The bench press is certainly a vital part of building your chest but you can also gain traction in moving ahead by paying attention to how you perform other movements as well. Certain movements can really turbo-charge your chest training.
One of these exercises is the dumbbell fly. The dumbbell fly can pack on a lot of muscle to your pecs – if you perform them right. Unfortunately many people don’t.
The best way to make the most of the dumbbell fly is to keep constant tension on the pectoral muscles. The manner in which to do this is to stop the dumbbells at the point where they start to come together at the top of the range.
By bringing them together you allow the tension to come off the chest muscles. Conversely, if you halt the upward and inward movement at about 10 inches from letting the dumbbells touch each other, you keep the weight load on the muscles, which leads to better stimulation.
On the downstroke of the fly you want to go deep but not allow a rest there either. That is, you want to start the upward stroke quickly. Move the weight up at a moderate pace, keeping pressure on the chest all the way.
The bottom line – you want to keep the chest muscles under constant, painful pressure.
To add another twist into the dumbbell fly, situate the bench press angle up slightly. Not as high as the standard incline position (45 degrees), which gets the shoulders involved too much, but a low angle such as 20-30 degrees.
This low angle will tilt the body upward slightly and work the upper area of the pecs very well. Use the same mechanics (non-lock, 10 inch separation at the top, deep drop and quick out at the bottom) as you do with the standard dumbbell fly.

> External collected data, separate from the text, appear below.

Lemma dir_take d (more : bool) q' : yread q = (Ok (Some (Frame d more)), q') → in_active pr = true →
  let r := if more then msgs_read pr else u64 (msgs_read pr + 1) in
  dir_inv pw (if more then pr else set_counters r (msgs_written pr) (peers_msgs_read pr) pr) q'
    (if (0 <? lwm pr) && (r mod lwm pr =? 0) then mw ++ [activate_write r] else mw) mr
    hw (hr ++ [Frame d more]).
Proof.
  intros Hy Hi r. pose proof (dir_messages _ _ _ _ _ _ _ Hinv) as Hm. pose proof Hinv as [].
  pose proof (yread_spec q dir_wf0) as Hs. rewrite Hy in Hs.
  destruct Hs as (Hw & [= Hh] & Hfl & Hc & Hsl & _). destruct (flushed q) as [|x fl] eqn:Hf; [done|].
  injection Hh as <-. assert (slots q = Frame d more :: slots q') as Hsq.
  { unfold flushed in Hf. destruct (slots q); [by rewrite take_nil in Hf|].
    destruct (yw q - front q)%nat; [done|]. injection Hf as ->. by rewrite Hsl. }
  assert (complete q = Frame d more :: complete q') as Hcq.
  { rewrite Hc. unfold complete in *. rewrite Hsq. destruct dir_wf0 as [Hb _ _ _].
    unfold flushed in Hf. destruct (yf q - front q)%nat eqn:He; [|done].
    replace (yw q - front q)%nat with 0%nat in Hf by lia. done. }
  assert (messages (hr ++ [Frame d more]) = messages hr + (if more then 0 else 1)) as Hmm
    by (rewrite messages_app, messages_one; by destruct more).
  assert (r = u64 (messages (hr ++ [Frame d more]))) as Hr.
  { subst r. rewrite Hmm, dir_read0. destruct more; [by rewrite Z.add_0_r|apply u64_add_l]. }
  constructor.
  - done.
  - by destruct more.
  - rewrite <-app_assoc. simpl. by rewrite <-Hsq.
  - intros x Hx. apply dir_frames0. rewrite Hsq. by right.
  - destruct dir_complete0 as (l & Hl & Hfin & Hlast). exists l.
    rewrite Hsq, Hcq in Hl. injection Hl as Hl. split; [done|]. split; [done|].
    destruct Hlast as [Hn|(x & Hx & Hfx)]; [congruence|]. rewrite Hcq in Hx.
    destruct (complete q') as [|y c']; [by left|]. right. exists x. by rewrite last_cons_cons in Hx.
  - rewrite Hfl. destruct dir_flushed0 as [?|(x & Hx & Hfx)]; [done|].
    destruct fl as [|y fl]; [by left|]. right. exists x. by rewrite last_cons_cons in Hx.
  - done.
  - by rewrite <-Hr; destruct more.
  - by destruct more.
  - intros n. destruct (_ && _); [|apply dir_range0]. intros [Hn|[= ->]%list_elem_of_singleton]%elem_of_app; [by apply dir_range0|].
    by rewrite Hr, u64_u64.
  - destruct dir_known0 as (n & Hn & Hh & Hfull). exists n. split; [done|]. split; [|done]. intros Hp.
    destruct (Hh Hp) as (Hn0 & Ht & Hj & Hrm). split; [done|].
    replace (lwm (if more then _ else _)) with (lwm pr) by (by destruct more).
    pose proof (dir_numbers _ _ _ _ _ _ _ n Hinv Hp Ht Hj) as (Hl & Hge & Hlt & _).
    destruct (told_more n r (lwm pr) mw (messages hr) (messages (hr ++ [Frame d more]))) as [Ht' Hj'];
      [lia|rewrite Hmm; destruct more; lia|done|done|done|]. by split_and!.
  - destruct more; simpl; by rewrite Hi.
Qed.
Lemma ack_keeps : mail (tpair s) a = pipe_term_ack :: l → processed pipe_term_ack (upd (gone s) a true).
Proof.
  intros Hm. pose proof (tinv_can_run s a Hs Ha) as He. pose proof (tinv_proto s Hs a) as Hp.
  assert (l = []) as Hl by (apply (tinv_last s Hs a []); by rewrite Hm).
  rewrite view_alive, Hm, ctl_cons in Hp by done. destruct (proto_ack _ _ _ _ Hp) as [_ Hst].
  destruct (process_ack_run _ _ (env_of s a) He) as (p & ev & Hr & Hsp); [naive_solver|]. simpl in Hr, Hsp.
  eexists. split; [by apply set_mail_call|]. set (ds := if acked _ then [] else _). split_and!.
  - apply leave_inv; rewrite ?upd_same, ?upd_other; try done.
    + intros Hx. subst ds. by rewrite ack_silent.
    + subst ds. destruct (acked _); set_solver.
    + subst ds. destruct Hst as [[Hst Hp']|[Hst Hp']]; rewrite Hst; simpl; by rewrite ?app_nil_r.
  - apply work_after; rewrite ?upd_same, ?upd_other; simpl; try done.
    unfold qsize. rewrite lookup_delete_eq, lookup_delete_ne by (apply not_eq_sym, qid_ne).
    rewrite Hm, Hl, view_alive. subst ds. destruct Hst as [[-> _]|[Hst _]]; simpl; [lia|]. rewrite Hst.
    destruct (state _); done || (simpl; lia).
  - apply down_after; rewrite ?upd_other; try done. simpl. by rewrite Hsp.
Qed.
End commands.

Lemma command_keeps s a c l : tinv s → mail (tpair s) a = c :: l →
  gone s a = false ∧ processed s a l c (if decide (c = pipe_term_ack) then upd (gone s) a true else gone s).
Proof.
  intros Hs Hm. assert (gone s a = false) as Ha.
  { destruct (gone s a) eqn:Hg; [|done]. by rewrite (tinv_mail s Hs a Hg) in Hm. }
  split; [done|]. destruct (data_command c) eqn:Hc.
  - rewrite decide_False by (by intros ->). by apply data_keeps.
  - assert (c = pipe_term ∨ c = pipe_term_ack) as [-> | ->].
    { eapply proto_commands; [apply (tinv_proto s Hs a)|]. apply list_elem_of_filter. rewrite Hm. set_solver. }
    + by apply term_keeps.
    + by apply ack_keeps.
Qed.

(** ** Reading on to the delimiter *)

Lemma waiting_read_run li e q : inpipe (self e) = Some li → queues e !! li = Some q → qgood q → flushed q ≠ [] →
  state (self e) = waiting_for_delimiter → in_active (self e) = true → sent e = [] → ∃ q' p ds,
  do_op DoRead e = (Ok (), mkPenv (<[li := q']> (queues e)) p ds (events e)) ∧
  length (slots q) = S (length (slots q')) ∧ (rank (Some (state p)) + length ds ≤ 3)%nat.
Proof.
  intros Hi Hq Hg Hne Hst Hia Hse. simpl. unfold pipe_read, readable. unfold mbind at 1, M_bind at 1.
  rewrite run_gets, Hst, Hia. simpl. rewrite Hi. unfold qread, on_queue. unfold mbind at 1, M_bind at 1. rewrite Hq.
  pose proof (qgood_read q Hg) as Hy. destruct (yread q) as [r q']. destruct Hy as (-> & _ & _ & Hs).
  destruct (flushed q) as [|[d more|] fl]; [done|..]; simpl.
  - rewrite read_frame_run. simpl. rewrite Hse. eexists q', _, _. split; [reflexivity|]. rewrite Hs. split; [done|].
    unfold tell_read. assert (state (count_read more (self e)) = waiting_for_delimiter) as -> by (by destruct more).
    destruct (_ && _); simpl; lia.
  - unfold process_delimiter, mbind, M_bind, gets, lift. simpl. rewrite Hst. simpl. rewrite Hse.
    eexists q', _, _. split; [reflexivity|]. rewrite Hs. split; [done|simpl; lia].
Qed.

Lemma read_works s a : tinv s → gone s a = false → state (ends (tpair s) a) = waiting_for_delimiter →
  ∃ q, pqueues (tpair s) !! qid (negb a) = Some q ∧ ypipe_wf q ∧ flushed q ≠ [] ∧
  (in_active (ends (tpair s) a) = true → ∃ p, call a (do_op DoRead) (tpair s) = (Ok (), p) ∧
     (work (mkT p (gone s)) < work s)%nat).
Proof.
  intros Hs Ha Hst. pose proof (tinv_proto s Hs a) as Hp. unfold view in Hp. rewrite Ha, Hst in Hp.
  pose proof (proto_delim _ _ _ _ Hp (or_introl eq_refl)) as Hv. destruct (gone s (negb a)) eqn:Hg; [done|]. injection Hv as Hv.
  pose proof (tinv_queue s Hs (negb a)) as Hq. rewrite negb_involutive, Ha in Hq. destruct Hq as (q & Hq & [Hgq _ Hask _]).
  specialize (Hask Hv ltac:(by right)). assert (flushed q ≠ []) as Hne by (intros Hn; rewrite Hn in Hask; set_solver).
  exists q. split; [done|]. split; [apply Hgq|]. split; [done|]. intros Hia.
  destruct (tinv_ends s Hs a Ha) as [Hi _].
  destruct (waiting_read_run (qid (negb a)) (env_of s a) q) as (q' & p & ds & Hr & Hlen & Hrk); try done.
  exists (after s a (mail (tpair s)) (mkPenv (<[qid (negb a) := q']> (pqueues (tpair s))) p ds [])).
  split; [unfold call; fold (env_of s a); by rewrite Hr|]. apply work_after; try done. unfold view, qsize.
  cbn [queues self sent]. rewrite Ha, Hst, lookup_insert_eq, lookup_insert_ne, Hq by (apply not_eq_sym, qid_ne).
  simpl in *. lia.
Qed.

(** ** The theorem *)

Lemma term_step_inv s s' : term_step s s' → tinv s → tinv s' ∧ ∀ b, down s b → down s' b.
Proof.
  intros [a s1 s2 [c l s0 p Hm Ha Hr]|a o s1 s2 [s0 p Ha Hr]] Hs.
  - destruct (command_keeps _ _ _ _ Hs Hm) as [_ (p' & Hr' & Hi & _ & Hd)]. rewrite Hr in Hr'. by injection Hr' as <-.
  - destruct (op_keeps _ _ o Hs Ha) as (p' & Hr' & Hi & Hd). rewrite Hr in Hr'. by injection Hr' as <-.
Qed.

Lemma reachable_tinv hwms s : rtc term_step (tnew hwms) s → tinv s.
Proof.
  revert s. apply rtc_ind_r; [apply tnew_inv|]. intros y z _ Hy Hi. by eapply term_step_inv.
Qed.

Lemma wind_term s s' : wind_step s s' → term_step s s'.
Proof. intros [a s1 s2 H|a s1 s2 _ _ H]; [by eapply term_command|by eapply term_op]. Qed.

Lemma wind_works s s' : wind_step s s' → tinv s → (work s' < work s)%nat.
Proof.
  intros [a s1 s2 [c l s0 p Hm Ha Hr]|a s1 s2 Hw Hia Hr] Hs; [|inversion Hr as [s0 p Ha Hr0]; subst; clear Hr; rename Hr0 into Hr].
  - destruct (command_keeps _ _ _ _ Hs Hm) as [_ (p' & Hr' & _ & Hlt & _)]. rewrite Hr in Hr'. by injection Hr' as <-.
  - destruct (read_works _ _ Hs Ha Hw) as (q & _ & _ & _ & Hx). destruct (Hx Hia) as (p' & Hr' & Hlt).
    rewrite Hr in Hr'. by injection Hr' as <-.
Qed.

Lemma wind_stuck s : tinv s → (∃ a, down s a) → (∀ s', ¬ wind_step s s') →
  (∀ a, gone s a = true) ∧ pqueues (tpair s) = ∅.
Proof.
  intros Hs [a0 He] Hno.
  assert (∀ a, mail (tpair s) a = []) as Hmail.
  { intros a. destruct (mail (tpair s) a) as [|c l] eqn:Hm; [done|]. destruct (command_keeps s a c l Hs Hm) as [Ha (p & Hr & _)].
    destruct (Hno _ (wind_command a s _ (step_process a c l s p Hm Ha Hr))). }
  assert (∀ a, view s a ≠ Some waiting_for_delimiter) as Hnw.
  { intros a Hv. unfold view in Hv. destruct (gone s a) eqn:Ha; [done|]. injection Hv as Hst.
    destruct (read_works s a Hs Ha Hst) as (q & Hq & Hw & Hne & Hx).
    assert (in_active (ends (tpair s) a) = true) as Hia.
    { destruct (in_active _) eqn:Hia; [done|]. pose proof (tinv_queue s Hs (negb a)) as Hq'.
      rewrite negb_involutive, Ha in Hq'. destruct Hq' as (q1 & Hq1 & [_ _ _ Hal]). rewrite Hq in Hq1. injection Hq1 as <-.
      destruct (Hal (or_intror Hst) Hia) as [Has|Hin]; [by destruct Hne; apply asleep_flushed|].
      rewrite Hmail in Hin. set_solver. }
    destruct (Hx Hia) as (p & Hr & _). destruct (Hno _ (wind_read a s _ Hst Hia (step_do a DoRead s p Ha Hr))). }
  pose proof (tinv_proto s Hs a0) as Hp. rewrite !Hmail in Hp.
  assert (∀ a, gone s a = true) as Hg.
  { destruct (proto_quiet _ _ Hp) as [[? _]|[[H1 H2]|[?|?]]]; [done| |by destruct (Hnw _ ltac:(done))..].
    unfold view in H1, H2. intros a. destruct (decide (a = a0)) as [->|Ha%not_negb]; [by destruct (gone s a0)|].
    subst a. by destruct (gone s (negb a0)). }
  split; [done|]. apply map_empty. intros k. destruct (decide (k = qid false)) as [->|H1].
  { pose proof (tinv_queue s Hs false) as Hq. by rewrite Hg in Hq. }
  destruct (decide (k = qid true)) as [->|H2]; [pose proof (tinv_queue s Hs true) as Hq; by rewrite Hg in Hq|].
  apply (tinv_dom s Hs). by intros [].
Qed.

(** C15: Whatever the two owners of a pipe do with it, short of [hiccup], in whatever order the commands are
    processed: every call and every command succeeds, without a failed assertion or the use of a deleted queue, and a deleted
    end gets no command.  Once an end has asked for the pipe to end, processing the commands, and reading at an
    end that still waits for the delimiter, stops after at most [work s] steps, and then both ends and both queues
    are deleted. *)
Theorem pipe_ends (hwms : bool → Z) (s : tstate) : rtc term_step (tnew hwms) s →
  (∀ a o, gone s a = false → ∃ p, call a (do_op o) (tpair s) = (Ok (), p)) ∧
  (∀ a c l, mail (tpair s) a = c :: l → gone s a = false ∧
     ∃ p, call a (process_command c) (set_mail a l (tpair s)) = (Ok (), p)) ∧
  ((∃ a, down s a) → ∀ n s', nsteps wind_step n s s' → (n ≤ work s)%nat ∧
     ((∀ s'', ¬ wind_step s' s'') → (∀ a, gone s' a = true) ∧ pqueues (tpair s') = ∅)).
Proof.
  intros Hr%reachable_tinv. split; [|split].
  - intros a o Ha. destruct (op_keeps s a o Hr Ha) as (p & Hc & _). by exists p.
  - intros a c l Hm. destruct (command_keeps s a c l Hr Hm) as [Ha (p & Hc & _)]. split; [done|by exists p].
  - intros He n s' Hn. assert (tinv s' ∧ (∃ a, down s' a) ∧ (n + work s' ≤ work s)%nat) as (Hi' & He' & Hw).
    { clear -Hr He Hn. induction Hn as [s|n s s1 s' Hst Hn IH]; [split_and!; [done..|lia]|].
      destruct (term_step_inv _ _ (wind_term _ _ Hst) Hr) as [Hr1 Hd]. pose proof (wind_works _ _ Hst Hr).
      destruct IH as (? & ? & ?); [done| |split_and!; [done..|lia]]. destruct He as [a Ha]. exists a. by apply Hd. }
    split; [lia|]. by apply wind_stuck.
Qed.

(** Both ends write a message, one asks, the other answers after reading what is left. *)
Lemma pipe_ends_witness : ∃ s, rtc term_step (tnew (λ _, 10)) s ∧ down s false ∧
  ∀ n s', nsteps wind_step n s s' → (n ≤ work s)%nat ∧
    ((∀ s'', ¬ wind_step s' s'') → (∀ a, gone s' a = true) ∧ pqueues (tpair s') = ∅).
Proof.
  assert (∃ s, rtc term_step (tnew (λ _, 10)) s ∧ down s false) as (s & Hr & Hd).
  { eexists. split.
    - eapply rtc_l; [apply (term_op false (DoWrite "a" false)), step_do; [done|vm_compute; reflexivity]|].
      eapply rtc_l; [apply (term_op true (DoWrite "b" true)), step_do; [done|vm_compute; reflexivity]|].
      eapply rtc_l; [apply (term_op false (DoTerminate true)), step_do; [done|vm_compute; reflexivity]|]. apply rtc_refl.
    - done. }
  exists s. split; [done|]. split; [done|]. destruct (pipe_ends (λ _, 10) s Hr) as (_ & _ & H). apply H. by exists false.
Defined.

(** [hiccup] is not among the operations above, and with it the pipe may not end: an end
    replaces its queue while the other asks; the delimiter was written to the old queue,
    which is deleted with it. *)
Definition hiccup_run : pair :=
  let s := (call false hiccup (pipepair (λ _, 10))).2 in
  let s := (call true (terminate true) s).2 in
  let deliver a s :=
    match mail s a with c :: l => (call a (process_command c) (set_mail a l s)).2 | [] => s end in
  (call false pipe_read (deliver false (deliver true s))).2.
(** What a call gives. *)
Definition fq_result d s (r : option (pipe_id * frame_t)) d' s' : Prop :=
  fq_wf d' ∧ (∀ q, q ∈ items (fpipes d') ↔ q ∈ items (fpipes d)) ∧ fq_valid s' d' ∧
  taken (match r with Some x => [x] | None => [] end) s s' ∧
  (∀ q, reading d' q → reading d q) ∧
  (∀ q, reading d q → avail s q ≠ [] → reading d' q) ∧
  match r with
  | None => fmore d' = fmore d ∧ ∀ q, reading d q → avail s q = []
  | Some (p, (data, more)) => reading d p ∧ fmore d' = more ∧ (more = true → at_pipe d' p) ∧
      ((∃ c, at_pipe d c ∧ avail s c ≠ []) → at_pipe d p) ∧
      ∀ q, reading d' q → q ≠ p → (turn d' q + (if more then 0 else 1) ≤ turn d q)%nat
  end.

Lemma turn_next a n c p q : array_wf a → p ∈ items a → q ∈ items a → q ≠ p → idx a p = c → (c < n)%nat →
  (idx a q < n)%nat → (turn (mkFq a n ((c + 1) mod n) false) q + 1 ≤ turn (mkFq a n c false) q)%nat.
Proof.
  intros Ha Hp Hq Hne Hc Hlt Hi. unfold turn. cbn [fpipes factive fcurrent].
  assert (idx a q ≠ c) by (intros He; apply Hne, (idx_inj a q p Ha Hq Hp); congruence).
  destruct (decide (c + 1 = n)%nat) as [He|He].
  - rewrite He, Nat.Div0.mod_same. repeat case_decide; lia.
  - rewrite Nat.mod_small by lia. repeat case_decide; lia.
Qed.

Lemma fq_recv_loop_spec fuel d s : fq_wf d → fq_valid s d → (factive d < fuel)%nat →
  (fmore d = true → ∃ c, at_pipe d c ∧ avail s c ≠ []) → ∃ r d' s',
  fq_recv_loop fuel d s = (Ok (r, d'), s') ∧ fq_result d s r d' s'.
Proof.
  revert d s. induction fuel as [|fuel IH]; intros d s Hd Hv Hf Hmore; [lia|]. cbn [fq_recv_loop].
  pose proof Hd as [Ha Hs Hc]. destruct (Nat.ltb_spec 0 (factive d)) as [Hpos|Hz]; last first.
  { exists None, d, s. split; [done|]. split_and!; try done. intros q [_ ?]. lia. }
  destruct (aget_idx (fpipes d) (fcurrent d) Ha) as (p & -> & Hp & Hip); [lia|]. rewrite run_lift_Ok.
  destruct (pread_taken s p (Hv p Hp)) as (s1 & Hr & Ht). rewrite (bind_Ok _ _ _ _ _ Hr).
  destruct (avail s p) as [|[data more] rest] eqn:Hav; cbn [head] in Ht |- *.
  - assert (fmore d = false) as Hmo.
    { destruct (fmore d) eqn:Hm; [|done]. destruct (Hmore eq_refl) as (c & [[Hci _] Hcc] & Hca).
      destruct Hca. rewrite (idx_inj _ c p Ha Hci Hp) by congruence. done. }
    rewrite Hmo. cbn [negb zmq_assert]. rewrite run_lift_Ok.
    destruct (fq_deactivate_spec (fcurrent d) d Hd) as (d1 & -> & Hd1 & Hmo1 & Ha1 & _ & Hm1 & _ & Hr1 & Ht1); [lia|].
    rewrite run_lift_Ok.
    assert (∀ q, avail s1 q = avail s q) as Hsame by (intros q; by destruct (Ht q) as (_ & _ & _ & ->)).
    assert (∀ q, reading d q → avail s q ≠ [] → reading d1 q) as Hstay.
    { intros q Hq Hne. apply Hr1. split; [done|]. intros He. apply Hne.
      rewrite (idx_inj _ q p Ha (proj1 Hq) Hp) by congruence. done. }
    destruct (IH d1 s1) as (r & d2 & s2 & -> & Hd2 & Hm2 & Hv2 & Ht2 & Hrd & Hkeep & Hres); [done| |lia|congruence|].
    { intros q Hq. apply Ht, Hv. by apply Hm1. }
    exists r, d2, s2. split; [done|]. split_and!; try done.
    + intros q. by rewrite Hm2, Hm1.
    + apply (taken_app [] _ s s1 s2 Ht Ht2).
    + intros q Hq. by apply Hr1, Hrd.
    + intros q Hq Hne. apply Hkeep; [by apply Hstay|by rewrite Hsame].
    + destruct r as [[p' [data more]]|].
      * destruct Hres as (Hp' & Hmo' & Hat & _ & Hturn). split; [by apply Hr1|]. split; [done|]. split; [done|].
        split.
        { intros (c & [Hcr Hcc] & Hca). apply Hstay in Hca; [|done]. apply Hr1 in Hca as [_ ?]. done. }
        intros q Hq Hne. etrans; [by apply Hturn|]. apply Ht1; [done|]. by apply Hrd.
      * destruct Hres as (Hmo' & Hnone). split; [congruence|]. intros q Hq.
        destruct (avail s q) eqn:He; [done|]. rewrite <-He, <-Hsame. apply Hnone, Hstay; [done|by rewrite He].
  - exists (Some (p, (data, more))). eexists _, s1. split; [done|].
    assert (reading d p) as Hpr by (split; [done|lia]). split_and!; try done.
    + constructor; cbn; [done|done|]. left. destruct more; [lia|]. apply Nat.mod_upper_bound. lia.
    + intros q Hq. apply Ht. by apply Hv.
    + intros ->. split; [done|by cbn].
    + intros q Hq Hne. destruct more; [unfold turn; cbn; lia|]. destruct Hq as [Hq1 Hq2].
      apply (turn_next _ _ _ p q); try done. lia.
Qed.
Lemma send_unsubscriptions l x : foldl (λ x pre, send_unsubscription pre x) x l =
  mkXpub (psubs x) (pdist x) (verbose x) (pmore x) (pending x ++ unsubscriptions x l) (is_xpub x).
Proof.
  revert x. induction l as [|pre l IH]; intros [t d v m pn b]; cbn [foldl].
  { unfold unsubscriptions. cbn. destruct b; by rewrite app_nil_r. }
  rewrite IH. unfold send_unsubscription, unsubscriptions. destruct b; cbn; [by rewrite <-app_assoc|done].
Qed.

(** A pipe that is gone has no subscriptions; an XPUB socket reports the prefixes
    that nobody is subscribed to any more, each once. *)
Lemma xpub_terminated_spec p x : xpub_wf x → p ∈ items (dpipes (pdist x)) → ∃ x' l,
  xpub_xpipe_terminated p x = Ok x' ∧ xpub_wf x' ∧ pmore x' = pmore x ∧
  (∀ q, q ∈ items (dpipes (pdist x')) ↔ q ∈ items (dpipes (pdist x)) ∧ q ≠ p) ∧
  (∀ pre, subs pre (psubs x') = subs pre (psubs x) ∖ {[p]}) ∧
  NoDup l ∧ (∀ pre, pre ∈ l ↔ subs pre (psubs x) = {[p]}) ∧
  pending x' = pending x ++ unsubscriptions x l.
Proof.
  intros [Ht Hd Hps Hmm Hun] Hp. unfold xpub_xpipe_terminated.
  destruct (mtrie_rm_pipe_spec p (psubs x) Ht) as (t & l & Ht' & Hs & Hnd & Hl & Hrun). rewrite Hrun.
  rewrite send_unsubscriptions. cbn [mbind res_bind pdist].
  destruct (dist_terminated_spec p (pdist x) Hd Hp) as (d & -> & Hd' & Hmo & Hit & Hq). cbn [mbind res_bind].
  eexists _, l. split; [done|]. split; [|split_and!; done].
  constructor; cbn; [done|done| |congruence|].
  - intros pre q. rewrite Hs, elem_of_difference, elem_of_singleton. intros [Hq' Hne]. apply Hit. split; [by eapply Hps|done].
  - intros Hx. apply (matched_mono (pdist x)); [done..| |by apply Hun]. intros q Hm. pose proof Hm as [Hqi%Hit _].
    by apply (Hq q (proj2 Hqi)).
Qed.

Section publish.
Context {S : Type} `{HP : PipeLaws S}.
Implicit Types (s : S) (x : xpub_t).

Start the fly style work with the standard flat flys, then add in a few sets of the low incline flys. You may have to use a slightly lighter weight load on the incline fly sets.
Wrap up your work on the pecs with a couple of sets of higher repetition (12-15) sets on the pec dec machine. That is, take care of all your dumbbell work first, then blow out the chest with the final two pump sets. Again, a deep stretch and keeping constant tension on the pecs at the close are vital.
Since the pec-dec is a pulley style apparatus, it will keep a good deal of pressure on the pecs so you can close them together, and do so strongly. Flex your pecs as the bars come together, then repeat.
Constant pressures is the key to getting the most out of your pec work so fashion your fly training to keep your muscles on fire throughout each set.
This article by Paul Becker was published with his permission. Paul, a bodybuilder and fitness expert, is the owner and operator of TrulyHuge.com. Click the link to his website for more bodybuilding tips.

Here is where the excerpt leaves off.